Requirement:
In the records below, find the line with "if Rle_dec 0" and the line with "Module Binary64.". Print both exactly, along with every line between them, and no other line.

The records:
=======

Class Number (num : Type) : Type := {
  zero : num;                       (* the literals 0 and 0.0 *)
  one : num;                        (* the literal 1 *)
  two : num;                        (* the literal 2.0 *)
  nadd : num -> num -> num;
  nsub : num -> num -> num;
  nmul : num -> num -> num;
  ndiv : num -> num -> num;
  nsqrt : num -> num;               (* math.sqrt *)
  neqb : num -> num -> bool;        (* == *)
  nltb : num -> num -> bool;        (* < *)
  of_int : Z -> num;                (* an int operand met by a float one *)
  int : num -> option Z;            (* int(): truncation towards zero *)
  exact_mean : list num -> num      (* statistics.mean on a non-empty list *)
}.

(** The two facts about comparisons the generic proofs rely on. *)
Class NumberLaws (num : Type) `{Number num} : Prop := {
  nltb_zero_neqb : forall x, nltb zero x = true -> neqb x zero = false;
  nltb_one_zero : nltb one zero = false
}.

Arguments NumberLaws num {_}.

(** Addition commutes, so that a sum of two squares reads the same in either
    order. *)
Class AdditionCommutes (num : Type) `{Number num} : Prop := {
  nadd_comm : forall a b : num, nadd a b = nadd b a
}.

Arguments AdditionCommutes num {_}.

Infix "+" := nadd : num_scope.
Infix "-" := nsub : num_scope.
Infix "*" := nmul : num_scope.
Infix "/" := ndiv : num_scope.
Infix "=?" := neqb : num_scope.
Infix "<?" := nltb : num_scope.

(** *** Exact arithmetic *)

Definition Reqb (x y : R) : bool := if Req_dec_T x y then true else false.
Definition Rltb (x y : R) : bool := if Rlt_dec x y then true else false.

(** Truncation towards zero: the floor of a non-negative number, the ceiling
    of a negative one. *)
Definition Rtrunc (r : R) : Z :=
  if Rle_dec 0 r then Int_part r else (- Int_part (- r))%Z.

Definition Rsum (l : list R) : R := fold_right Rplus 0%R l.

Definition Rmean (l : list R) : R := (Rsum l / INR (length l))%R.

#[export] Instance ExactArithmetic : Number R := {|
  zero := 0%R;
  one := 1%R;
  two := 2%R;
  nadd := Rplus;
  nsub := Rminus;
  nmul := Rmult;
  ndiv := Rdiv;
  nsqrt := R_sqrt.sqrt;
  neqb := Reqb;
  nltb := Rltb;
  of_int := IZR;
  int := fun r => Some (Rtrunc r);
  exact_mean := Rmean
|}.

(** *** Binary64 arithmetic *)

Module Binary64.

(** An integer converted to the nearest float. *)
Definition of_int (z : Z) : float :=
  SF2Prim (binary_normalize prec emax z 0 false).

=======

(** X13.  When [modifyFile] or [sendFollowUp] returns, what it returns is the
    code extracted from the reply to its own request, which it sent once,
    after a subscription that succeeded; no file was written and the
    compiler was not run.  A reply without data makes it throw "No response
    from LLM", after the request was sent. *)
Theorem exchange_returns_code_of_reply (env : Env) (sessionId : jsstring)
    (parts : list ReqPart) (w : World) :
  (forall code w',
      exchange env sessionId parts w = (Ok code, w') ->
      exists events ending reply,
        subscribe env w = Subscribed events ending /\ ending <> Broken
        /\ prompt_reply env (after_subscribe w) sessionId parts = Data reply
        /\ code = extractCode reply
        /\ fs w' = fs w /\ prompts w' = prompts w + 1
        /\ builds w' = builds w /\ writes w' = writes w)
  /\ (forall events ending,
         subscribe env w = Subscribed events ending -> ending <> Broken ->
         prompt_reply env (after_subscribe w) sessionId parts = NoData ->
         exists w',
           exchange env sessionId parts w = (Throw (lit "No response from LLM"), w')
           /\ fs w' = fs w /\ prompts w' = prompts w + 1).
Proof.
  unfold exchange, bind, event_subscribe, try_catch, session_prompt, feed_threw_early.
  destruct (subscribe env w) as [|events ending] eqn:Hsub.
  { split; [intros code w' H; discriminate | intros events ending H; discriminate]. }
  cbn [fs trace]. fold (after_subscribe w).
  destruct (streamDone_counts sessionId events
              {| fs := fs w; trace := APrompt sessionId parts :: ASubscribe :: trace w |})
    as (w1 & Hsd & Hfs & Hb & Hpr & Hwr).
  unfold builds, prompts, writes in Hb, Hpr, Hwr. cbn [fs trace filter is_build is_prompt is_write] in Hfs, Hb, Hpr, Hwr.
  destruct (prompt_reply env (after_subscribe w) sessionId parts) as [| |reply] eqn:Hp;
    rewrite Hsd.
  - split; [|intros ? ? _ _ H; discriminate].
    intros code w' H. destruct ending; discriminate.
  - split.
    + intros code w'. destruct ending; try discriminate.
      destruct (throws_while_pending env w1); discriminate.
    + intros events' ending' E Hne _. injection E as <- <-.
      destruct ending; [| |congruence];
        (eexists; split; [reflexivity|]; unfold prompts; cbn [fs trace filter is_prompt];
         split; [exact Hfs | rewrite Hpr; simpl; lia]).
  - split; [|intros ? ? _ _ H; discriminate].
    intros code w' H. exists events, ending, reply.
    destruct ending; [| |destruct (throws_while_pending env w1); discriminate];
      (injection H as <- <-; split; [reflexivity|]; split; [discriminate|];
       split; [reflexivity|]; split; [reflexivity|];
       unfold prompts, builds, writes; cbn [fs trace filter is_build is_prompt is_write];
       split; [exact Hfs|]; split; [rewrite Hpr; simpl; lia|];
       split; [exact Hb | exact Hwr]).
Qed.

=======

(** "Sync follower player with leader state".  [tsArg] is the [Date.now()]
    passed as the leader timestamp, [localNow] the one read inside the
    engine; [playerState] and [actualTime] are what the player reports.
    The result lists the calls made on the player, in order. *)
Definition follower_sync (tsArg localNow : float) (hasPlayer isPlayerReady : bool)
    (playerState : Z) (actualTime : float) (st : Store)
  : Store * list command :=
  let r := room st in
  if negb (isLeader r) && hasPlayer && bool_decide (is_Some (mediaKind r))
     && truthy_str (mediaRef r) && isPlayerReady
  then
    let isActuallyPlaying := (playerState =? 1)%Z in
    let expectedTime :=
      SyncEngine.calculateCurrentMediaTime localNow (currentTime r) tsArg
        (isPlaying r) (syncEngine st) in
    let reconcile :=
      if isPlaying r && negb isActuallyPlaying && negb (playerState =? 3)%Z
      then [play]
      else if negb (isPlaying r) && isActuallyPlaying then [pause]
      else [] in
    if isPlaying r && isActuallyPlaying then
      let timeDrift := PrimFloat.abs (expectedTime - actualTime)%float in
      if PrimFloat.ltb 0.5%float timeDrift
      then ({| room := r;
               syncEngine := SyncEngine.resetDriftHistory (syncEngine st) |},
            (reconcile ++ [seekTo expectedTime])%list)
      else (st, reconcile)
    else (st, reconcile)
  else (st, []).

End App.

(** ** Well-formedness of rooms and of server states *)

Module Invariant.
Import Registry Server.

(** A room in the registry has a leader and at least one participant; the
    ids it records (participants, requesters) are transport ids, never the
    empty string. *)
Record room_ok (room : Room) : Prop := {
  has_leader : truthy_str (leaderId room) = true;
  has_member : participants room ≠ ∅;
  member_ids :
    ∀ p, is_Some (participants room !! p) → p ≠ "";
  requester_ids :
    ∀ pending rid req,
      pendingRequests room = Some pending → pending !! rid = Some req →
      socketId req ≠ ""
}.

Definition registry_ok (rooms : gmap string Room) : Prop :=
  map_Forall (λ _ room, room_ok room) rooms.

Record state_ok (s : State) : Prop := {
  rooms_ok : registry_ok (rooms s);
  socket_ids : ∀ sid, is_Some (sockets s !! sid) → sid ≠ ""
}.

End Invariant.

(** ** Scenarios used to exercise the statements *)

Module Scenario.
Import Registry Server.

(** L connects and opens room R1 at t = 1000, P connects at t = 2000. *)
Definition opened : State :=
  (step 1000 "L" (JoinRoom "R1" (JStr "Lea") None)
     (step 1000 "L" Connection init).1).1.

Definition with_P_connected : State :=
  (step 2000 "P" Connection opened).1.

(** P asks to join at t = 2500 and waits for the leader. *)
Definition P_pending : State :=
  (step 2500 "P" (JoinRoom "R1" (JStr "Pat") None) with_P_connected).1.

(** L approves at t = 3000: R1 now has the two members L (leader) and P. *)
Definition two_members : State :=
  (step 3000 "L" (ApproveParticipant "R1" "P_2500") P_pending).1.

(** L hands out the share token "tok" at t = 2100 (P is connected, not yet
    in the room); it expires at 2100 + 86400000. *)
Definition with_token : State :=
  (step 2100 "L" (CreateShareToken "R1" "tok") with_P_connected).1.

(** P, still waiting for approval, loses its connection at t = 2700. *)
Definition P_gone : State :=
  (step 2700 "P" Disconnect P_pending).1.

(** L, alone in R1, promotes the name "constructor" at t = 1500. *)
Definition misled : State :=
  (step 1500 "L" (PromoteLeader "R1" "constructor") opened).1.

=======

Response area:
  if Rle_dec 0 r then Int_part r else (- Int_part (- r))%Z.

Definition Rsum (l : list R) : R := fold_right Rplus 0%R l.

Definition Rmean (l : list R) : R := (Rsum l / INR (length l))%R.

#[export] Instance ExactArithmetic : Number R := {|
  zero := 0%R;
  one := 1%R;
  two := 2%R;
  nadd := Rplus;
  nsub := Rminus;
  nmul := Rmult;
  ndiv := Rdiv;
  nsqrt := R_sqrt.sqrt;
  neqb := Reqb;
  nltb := Rltb;
  of_int := IZR;
  int := fun r => Some (Rtrunc r);
  exact_mean := Rmean
|}.

(** *** Binary64 arithmetic *)

Module Binary64.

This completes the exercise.